Task goal ::
Beginning with the first line of the data below, extract each line up to and including the one containing "destruct Hr as [<-|Hr]; [unfold VERSES2_RE;". Copy them exactly and add nothing.

● ● ● ●

Lemma VS_none {X} (K : rmatch -> list X) b s :
  head_in cls19 s = false -> flat_map K (run VS_RE b s) = [].
Proof.
  intros H. change VS_RE with (V_RE +++ OPTS)%re.
  now rewrite flat_map_run_Cat, NUM_none.
Qed.

(** No pattern of the module matches a verse followed by a hyphen and a
    book code. *)
Lemma range_text_no_grammar w c v S w' x r :
  bookcode w -> numeral c -> numeral v -> suffix S -> bookcode w' ->
  In r grammars ->
  matches r (w ++ "_" ++ c ++ ":" ++ verse_suffix v S ++ "-" ++ w' ++ x) = false.
Proof.
  intros Hw Hc Hv HS Hw'.
  pose proof (bookcode_head x Hw') as Hhead.
  unfold grammars, list_grammars, range_grammars, compound_grammars, matches.
  cbn [app In]. intros Hr.
  destruct Hr as [<-|Hr]; [unfold VERSE_RE; fwd; reflexivity|].
  destruct Hr as [<-|Hr]; [unfold VERSES2_RE; fwd; reflexivity|].
  destruct Hr as [<-|Hr]; [unfold VERSES2C_RE; fwd; reflexivity|].
  destruct Hr as [<-|Hr]; [unfold VERSES3_RE; fwd; reflexivity|].
  destruct Hr as [<-|Hr]; [unfold VERSES3C_RE; fwd; reflexivity|].
  destruct Hr as [<-|Hr];
    [unfold VERSE_RANGE_RE; fwd; rewrite VS_none by assumption; reflexivity|].
  destruct Hr as [<-|Hr]; [unfold CHAPTER_RANGE_RE; fwd; reflexivity|].
  destruct Hr as [<-|Hr].
  { unfold CHAPTER_RE. change C_RE with V_RE.
    rewrite re_search_anchored, flat_map_run_Cat, Bos_run. cbn [matched rest groups].
    rewrite flat_map_run_Cat, BBB_run by assumption. cbn [matched rest groups].
    rewrite flat_map_run_Cat, Lit_run. cbn [matched rest groups].
    rewrite flat_map_run_Cat.
    rewrite NUM_run; [|assumption|reflexivity|apply stops_digit_Eos].
    cbn [matched rest groups]. now rewrite Eos_none. }
  destruct Hr as [<-|Hr];
    [unfold VERSE_RANGE_PLUS_RE; fwd; rewrite VS_none by assumption; reflexivity|].
  destruct Hr as [<-|Hr]; [unfold VERSE_PLUS_RANGE_RE; fwd; reflexivity|].
  destruct Hr as [<-|Hr]; [unfold VERSE_PLUS_RANGE_PLUS_RE; fwd; reflexivity|].
  destruct Hr.
Qed.
(** * Document-refresh assistant: text extraction, family analysis,
      intent extraction and field merging

    A shallow embedding of the Python sources

    - [src/azure_function/document_analyzer.py] (text extraction),
    - [src/family_analyzer.py] (cross-document comparative analysis),
    - [src/azure_function/intent_extractor.py] (intent extraction, field merge),
    - [src/document_generator.py] (synthesis-based generation),

    followed by the properties of the specification that concern them.

    Conventions.  A Python [str] is a list of code points, [bytes] a list of
    [Byte.byte]; a [dict] is a [gmap] keyed by [str]; a JSON value is a
    [pyval].  Code that logs, calls the completion service or raises is
    written in the monad [M], which records the events in program order
    next to the outcome (an exception or a value). *)

From stdpp Require Import gmap strings list sorting pretty.
From Stdlib.Strings Require Import Byte.
From Stdlib Require QArith_base.

(** ** Python strings *)

Abbreviation char := N (only parsing).
Abbreviation pystr := (list N) (only parsing).
Abbreviation bytes := (list Byte.byte) (only parsing).

(** A Python [float] is kept as the rational it denotes, numerator over
    denominator. *)
Abbreviation Q := QArith_base.Q (only parsing).
Notation "n # d" := (QArith_base.Qmake n%Z d%positive) (at level 55, no associativity, only parsing).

● ● ● ●

Response to this exercise ::
Lemma VS_none {X} (K : rmatch -> list X) b s :
  head_in cls19 s = false -> flat_map K (run VS_RE b s) = [].
Proof.
  intros H. change VS_RE with (V_RE +++ OPTS)%re.
  now rewrite flat_map_run_Cat, NUM_none.
Qed.

(** No pattern of the module matches a verse followed by a hyphen and a
    book code. *)
Lemma range_text_no_grammar w c v S w' x r :
  bookcode w -> numeral c -> numeral v -> suffix S -> bookcode w' ->
  In r grammars ->
  matches r (w ++ "_" ++ c ++ ":" ++ verse_suffix v S ++ "-" ++ w' ++ x) = false.
Proof.
  intros Hw Hc Hv HS Hw'.
  pose proof (bookcode_head x Hw') as Hhead.
  unfold grammars, list_grammars, range_grammars, compound_grammars, matches.
  cbn [app In]. intros Hr.
  destruct Hr as [<-|Hr]; [unfold VERSE_RE; fwd; reflexivity|].
  destruct Hr as [<-|Hr]; [unfold VERSES2_RE; fwd; reflexivity|].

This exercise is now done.